Optimization of composition and structure of metal-hydride electrodes

This paper focuses on investigations to improve the capacity and cycle-life of a Ni/MH[sub x] battery by optimization of the composition (active material and additive) and structure of the metal hydride electrode. Teflonized carbons, Vulcan-XC-72, Notrit-NK, and acetylene black (XC-35) were evaluated as additive materials for the AB[sub 2] and AB[sub 5]-type alloys. Experiments were conducted to determine the optimum (1) amount of hydride material in the electrode, (2) ratio of the amount of hydride material to that of electronically conducting material (carbon or acetylene black), and (3) percentage of Teflon in the metal hydride electrode. The discharge capacity and cycle life depended on both the type and amount of the additive material.
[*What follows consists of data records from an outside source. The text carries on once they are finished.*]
Lemma whole_ready {A} (m : G (cstate W) L A) n b st : keeps whole (fun _ => False) m -> ready n b st ->
  triple True m st (fun st' _ => ready n b st') E.
Proof. intros Hm Hr. eapply triple_mono; [by apply whole_t| |done]. intros st' a [Ha Hs]. by eapply ready_still. Qed.

(** The room of a command: one node for each of its retries, and one. *)
Definition room st : Z := 1 + budget st.

Lemma budget_ready n b st : ready n b st -> 0 <= budget st <= R.
Proof. intros [_ H2 H3 _]. unfold budget, retries, max_retries in *. lia. Qed.

(** While a command executes the counter can pass the limit by one. *)
Record busy (m : Z) b st : Prop := {
  bs_sound : sound m st;
  bs_retries : 0 <= retries st <= R + 1;
  bs_max : 0 <= max_retries st <= R;
  bs_slots : b = true -> use_slots (s_cc st) = true
}.

Lemma busy_reset m b st : busy m b st -> triple True (reset_retry (L := L)) st (fun st' _ => ready m b st') E.
Proof.
  intros [H1 H2 H3 H4]. unfold reset_retry. steps. split; [by apply (sound_after _ st)|unfold retries; cbn; lia|done|done].
Qed.

Lemma reset_ret {A} (a : A) m b st : busy m b st -> triple True (reset_retry (L := L);; mret a) st (fun st' _ => ready m b st') E.
Proof. intros Hb. eapply triple_bind; [by apply busy_reset|]. by intros. Qed.

Lemma ready_busy m m' b st : ready m b st -> m' <= m -> busy m' b st.
Proof. intros [H1 H2 H3 H4] Hm. split; [by apply (sound_mono m)|lia|done|done]. Qed.

Lemma execute_ready m command b st : 1 <= m <= 2 ^ 27 -> ready (m + budget st) b st ->
  triple True (redis_cluster_command_execute command) st (fun st' reply => busy (m - 1) b st' /\
    (reply ≠ None -> ready (m + budget st') b st')) E.
Proof.
  intros Hm Hr. pose proof (budget_ready _ _ _ Hr) as Hb. pose proof Hr as [H1 H2 H3 H4].
  eapply triple_mono; [apply (execute_t True E m command st); [by left|by right|lia|lia|done| |]| |done].
  - unfold INT_MIN, INT_MAX. lia.
  - unfold INT_MAX. lia.
  - intros st' reply (Hc & Hs & Hrt & Hok). assert (Hmax : max_retries st' = max_retries st /\ cc_flags (s_cc st') = cc_flags (s_cc st)).
    { unfold cc_config in Hc. injection Hc as Hf _ _ Hm' _. by split. }
    destruct Hmax as [Hmax Hfl]. split; [split; [done|lia|by rewrite Hmax|unfold use_slots in *; by rewrite Hfl]|].
    intros Hn. destruct (Hok Hn) as [Hs' Hle]. split; [done|lia|by rewrite Hmax|unfold use_slots in *; by rewrite Hfl].
Qed.

Lemma execute_subs_ready m b subs : 1 <= m <= 2 ^ 27 -> forall done_ st, ready (m + budget st) b st ->
  triple True (execute_subs subs done_) st (fun st' _ => busy (m - 1) b st') E.
Proof.
  intros Hm. induction subs as [|sub subs IH]; intros done_ st Hr; cbn [execute_subs].
  { steps. pose proof (budget_ready _ _ _ Hr). eapply ready_busy; [done|lia]. }
  eapply triple_bind; [by apply (execute_ready m)|]. intros st1 reply [Hb Hr1].
  destruct reply as [[]|]; try (by steps); apply IH; by apply Hr1.
Qed.

Lemma formatted_ready realloc_ok errstr_ok num_str text len n b st : 0 <= n <= 2 ^ 26 -> ready (n + 1 + R) b st ->
  triple True (redisClusterFormattedCommand realloc_ok errstr_ok num_str text len) st (fun st' _ => ready n b st') E.
Proof.
  intros Hn Hr. unfold redisClusterFormattedCommand. step.
  eapply triple_bind with (Q := fun st' _ => ready (n + 1 + R) b st'). { unfold clear_error. steps; [by apply ready_upd|done]. }
  clear st Hr. intros st [] Hr. eapply triple_bind; [apply (whole_ready _ (n + 1 + R) b); [apply w_command_get|done]|].
  clear st Hr. intros st command Hr.
  assert (Hend : forall A st (a : A), ready (n + 1 + R) b st -> triple True (reset_retry (L := L);; mret a) st (fun st' _ => ready n b st') E).
  { intros A st' a Hr'. apply reset_ret. eapply ready_busy; [done|lia]. }
  destruct command as [command|]; [|step; apply Hend; by apply ready_upd]. step. step; [step; apply Hend, ready_upd; [done|done|by apply ready_allocs]|].
  eapply triple_bind; [apply (whole_ready _ (n + 1 + R) b); [apply format_k|by apply ready_allocs]|]. clear st Hr. intros st [[slot_num c] commands] Hr.
  step; [by apply Hend|]. step; [step; by apply Hend, ready_upd|].
  pose proof (budget_ready _ _ _ Hr) as Hb. assert (Hr' : ready (n + 1 + budget st) b st) by (eapply ready_mono; [done|lia]).
  eapply triple_bind with (Q := fun st' _ => busy n b st'); [|intros st' reply Hb'; by apply reset_ret].
  replace n with (n + 1 - 1) by lia. destruct commands as [|sub subs].
  - eapply triple_mono; [by apply (execute_ready (n + 1)); [lia|]| |done]. by intros st' r [? _].
  - eapply triple_bind; [by apply (execute_subs_ready (n + 1)); [lia|]|]. intros st1 [cs|r] Hb1; [|by steps].
    eapply triple_mono; [apply whole_t, post_fragment_k| |done]. intros st2 r [Ha Hs]. destruct Hb1 as [G1 G2 G3 G4].
    pose proof (settings_marks _ _ Hs) as [= Hf Hmx Hrt]. unfold retries, max_retries, use_slots in *.
    split; unfold retries, max_retries, use_slots; rewrite ?Hf, ?Hmx, ?Hrt; try done. by eapply sound_after.
Qed.
End Commands.

(** ** The pipeline, and commands for a node

    Every function is a composition of steps that keep [ready]. *)
Section Queue.
Context {L : Type} (E : cstate W -> L -> Prop) (n : Z) (b : bool).

Definition steady {A} (m : G (cstate W) L A) : Prop :=
  forall st, ready n b st -> triple True m st (fun st' _ => ready n b st') E.

Lemma steady_ret {A} (a : A) : steady (mret a).
Proof. by intros st. Qed.
Lemma steady_bind {A B} (m : G (cstate W) L A) (k : A -> G (cstate W) L B) : steady m -> (forall a, steady (k a)) -> steady (m ≫= k).
Proof. intros Hm Hk st Hr. eapply triple_bind; [by apply Hm|]. intros st' a Hr'. by apply Hk. Qed.
Lemma steady_undefined {A} : steady (A := A) undefined.
Proof. by intros st. Qed.
Lemma steady_def {A} (o : option A) : steady (gdef o).
Proof. destruct o; [apply steady_ret|apply steady_undefined]. Qed.
Lemma steady_calm {A} (m : G (cstate W) L A) : quiet True E m -> keeps settings (fun _ => True) m -> steady m.
Proof. intros Hq Hk st Hr. apply (ready_call True _ n); [done| |done]. eapply triple_mono; [apply Hq| |done]. intros st' a Ha. by eapply sound_after; [apply Hr|]. Qed.
Lemma steady_upd g : (forall cc, core (g cc) = core cc) -> (forall cc, marks (g cc) = marks cc) -> steady (mod_cc g).
Proof. intros Hc Hm st Hr. by apply ready_upd. Qed.
Lemma steady_whole {A} (m : G (cstate W) L A) : keeps whole (fun _ => False) m -> steady m.
Proof. intros Hm st Hr. by apply whole_ready. Qed.

(** The retry counter stays within the limits. *)
Lemma steady_retry k v : (forall st, ready n b st -> 0 <= k (s_cc st) <= R) ->
  steady (mod_cc (fun cc => cc_set_retry (k cc) v cc)).
Proof.
  intros Hk st Hr. pose proof Hr as [H1 H2 H3 H4]. unfold triple, mod_cc. split; [by apply (sound_after _ st)|by apply Hk|done|done].
Qed.

Lemma steady_touched {A} p (m : G (cstate W) L A) :
  (forall st, is_Some (s_heap st !! p) -> triple True m st (fun st' _ => touched p st st') E) ->
  (forall st, s_heap st !! p = None -> triple True m st (fun _ _ => False) E) ->
  keeps settings (fun _ => True) m -> steady m.
Proof.
  intros Ht Hu Hk st Hr. destruct (s_heap st !! p) as [nd|] eqn:Ep.
  - apply (ready_call True _ n); [done| |done]. eapply triple_mono; [apply Ht; by exists nd| |done].
    intros st' a Ha. eapply sound_touched; [apply Hr|exact Ha].
  - eapply triple_mono; [by apply Hu| |done]. done.
Qed.

Lemma steady_get_node p : steady (get_node p).
Proof. intros st Hr. unfold triple, get_node. by destruct (_ !! _). Qed.
Lemma steady_ctx_get p : steady (ctx_get_by_node p).
Proof.
  apply (steady_touched p); [by intros; apply ctx_get_t| |apply (k_ctx_get settings)].
  intros st Hp. unfold triple, ctx_get_by_node, mbind, g_bind, get_node. by rewrite Hp.
Qed.
Lemma steady_put_node p f : (forall nd, like nd (f nd)) -> steady (put_node p f).
Proof.
  intros Hf. apply (steady_touched p); [| |apply (k_put_node settings)].
  - intros st [nd Hp]. step. exists nd, (f nd). split; [done|]. split; [done|apply Hf].
  - intros st Hp. unfold triple, put_node, mbind, g_bind, get_node. by rewrite Hp.
Qed.
Lemma steady_update : 0 <= n <= 2 ^ 28 -> steady redisClusterUpdateSlotmap.
Proof. intros Hn st Hr. by apply update_ready. Qed.
Lemma steady_handle c : 0 <= n <= 2 ^ 28 -> steady (clusterUpdateRouteHandleReply c).
Proof.
  intros Hn st Hr. apply (ready_call True _ n); [done| |apply (k_handle_reply settings)].
  eapply triple_mono; [apply (handle_reply_t True E n Hn c), Hr| |done]. intros st' r Hu. eapply updated_sound; [apply Hr|exact Hu].
Qed.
The Teflonized carbon additive increased the stability of the electrode over that of an electrode with copper powder as the additive. The increase in stability and cycle life is attributed to the flexible, electronically conducting three-dimensional carbon-Teflon network which permits its intimate and stable contact with the active alloy particles. The additive Vulcan-XC-72 enhances the capacity of the electrode above that of an electrode with acetylene black or copper. The behavior of the electrodes, in respect to the effect of the additives, were similar with the AB[sub 2] and AB[sub 5] alloys as active materials.